- **EXTRACTED DATA**

(** The counterexample to C9: the same literal source, no minification, no
    watching, and two destinations of different kinds. *)
Lemma two_destinations_counterexample :
  isProd Fixture.world (or_default (JsOptions := bool) (CssOptions := unit) None) = false /\
  output (fst (bundle (libs := Fixture.libs) Fixture.world [Single "a <b> c"]
                 "out.js" None None)) =
    "/*!" ++ Js.LF ++ "a <b> c" ++ Js.LF ++ "*/" ++ Js.LF /\
  output (fst (bundle (libs := Fixture.libs) Fixture.world [Single "a <b> c"]
                 "out.html" None None)) =
    "<!--" ++ Js.LF ++ "a <b> c" ++ Js.LF ++ "-->" ++ Js.LF /\
  output (fst (bundle (libs := Fixture.libs) Fixture.world [Single "a <b> c"]
                 "out.js" None None)) <>
  output (fst (bundle (libs := Fixture.libs) Fixture.world [Single "a <b> c"]
                 "out.html" None None)).
Proof.
  split; [reflexivity|]. split; [vm_compute; reflexivity|].
  split; [vm_compute; reflexivity|]. vm_compute. discriminate.
Qed.

(** The witness of C10: the network of the concrete environment is down.
    The URL is the second of three sources. *)
Lemma failed_fetch_degrades_witness :
  processSource (libs := Fixture.libs) Fixture.world (Single "http://x.org/lib.js")
    {| path := "out.js" |} None =
    ([EvGet "http://x.org/lib.js"],
     Ok {| code := "/*!" ++ Js.LF ++ "http://x.org/lib.js" ++ Js.LF ++ "*/";
           minify := true; ext := "js" |}) /\
  loopFiles (libs := Fixture.libs) Fixture.world
    [Single "a <b> c"; Single "http://x.org/lib.js"; Single "a.js"] {| path := "out.js" |}
    Fixture.plain None =
  ([EvWrite ("/*!" ++ Js.LF ++ "a <b> c" ++ Js.LF ++ "*/" ++ Js.LF);
    EvGet "http://x.org/lib.js";
    EvWrite ("/*!" ++ Js.LF ++ "http://x.org/lib.js" ++ Js.LF ++ "*/" ++ Js.LF);
    EvRead "a.js";
    EvWrite ("var a = 1;" ++ Js.LF)], Ok tt).
Proof.
  destruct (failed_fetch_degrades (libs := Fixture.libs) Fixture.world
              "http://x.org/lib.js" {| path := "out.js" |} None (Failure "ECONNREFUSED")
              [Single "a <b> c"] [Single "a.js"] Fixture.plain eq_refl eq_refl)
    as (_ & _ & Hunit & ti & inlined & tm & out & _ & _ & _ & Hpass & _).
  split; [exact Hunit|]. cbn [app] in Hpass. rewrite Hpass. vm_compute. reflexivity.
Defined.

(** C6. The claim fails on the code at two contents whose referenced files
    are there.  In a style sheet without white space or quotes between two
    references the greedy class of the pattern runs to the last closing
    parenthesis, the single match names no file, and neither reference is
    rewritten.  And a reference whose text also occurs inside an earlier data
    URI is replaced there, [replace] taking the first occurrence of the text:
    the data URI is altered and the reference is left as it was. *)
Theorem references_not_rewritten :
  fs_read Fixture.world "a.png" = Ok Fixture.png /\
  Js.match_all url_re_g ".a{background:url(a.png)}.b{background:url(b.png)}" 0 =
    ["url(a.png)}.b{background:url(b.png)"] /\
  encodeExternalResources (libs := Fixture.libs) Fixture.world
    ".a{background:url(a.png)}.b{background:url(b.png)}" (Single "compact.css") =
    ([EvRead "a.png)}.b{background:url(b.png"],
     Ok ".a{background:url(a.png)}.b{background:url(b.png)}") /\
  Js.match_all url_re_g "a{background:url(data:url(b.png))} b{background:url(b.png)}" 0 =
    ["url(data:url(b.png))"; "url(b.png)"] /\
  encodeExternalResources (libs := Fixture.libs) Fixture.world
    "a{background:url(data:url(b.png))} b{background:url(b.png)}" (Single "nested.css") =
    ([EvRead "b.png"],
     Ok "a{background:url(data:url('data:image/png;charset=utf-8;base64,iVBORw0KGgoA'))} b{background:url(b.png)}").
Proof.
  split; [reflexivity|]. split; [vm_compute; reflexivity|].
  split; [vm_compute; reflexivity|]. split; vm_compute; reflexivity.
Qed.

(** ** Watch mode, run *)

Lemma run_app r s es es' :
  Watch.run r s (es ++ es') = Watch.run r (Watch.run r s es) es'.
Proof. apply fold_left_app. Qed.

(** Without a watcher, events change nothing. *)
Lemma changes_unwatched r n :
  forall ps st,
  Watch.run r {| Watch.gates := []; Watch.passes := ps; Watch.started := st |}
    (repeat Watch.Change n) =
  {| Watch.gates := []; Watch.passes := ps; Watch.started := st |}.
Proof.
  induction n as [|n IH]; intros ps st; [reflexivity|].
  cbn [repeat Watch.run fold_left]. cbn [Watch.step Watch.deliver Watch.gates
    Watch.passes Watch.started List.length].
  rewrite app_nil_r, Nat.add_0_r. apply IH.
Qed.

(** A gate without a free slot queues what arrives and starts nothing. *)
Lemma deliver_busy gs :
  forall i, Forall Watch.busy gs ->
  exists gs',
    Watch.deliver i gs = (gs', []) /\ Forall Watch.busy gs' /\
    List.length gs' = List.length gs.
Proof.
  induction gs as [|g gs IH]; intros i Hb.
  - exists []. repeat split; constructor.
  - inversion Hb as [|g0 gs0 Hg Hgs]; subst.
    destruct (IH (S i) Hgs) as (gs' & Hd & Hb' & Hlen).
    exists ({| Watch.running := Watch.running g; Watch.waiting := S (Watch.waiting g) |} :: gs').
    cbn [Watch.deliver]. unfold Watch._bundle, Watch.acquire.
    unfold Watch.busy in Hg.
    destruct (Nat.ltb_spec (Watch.running g) Watch.limit) as [Hlt|Hge]; [lia|].
    rewrite Hd. repeat split.
    + constructor; [exact Hg|exact Hb'].
    + cbn [List.length]. now rewrite Hlen.
Qed.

- **WHAT IS EXPECTED**
Respond with only the number of lines in the records that include the word "exact".

- **RESPONSE TO THIS EXERCISE**
2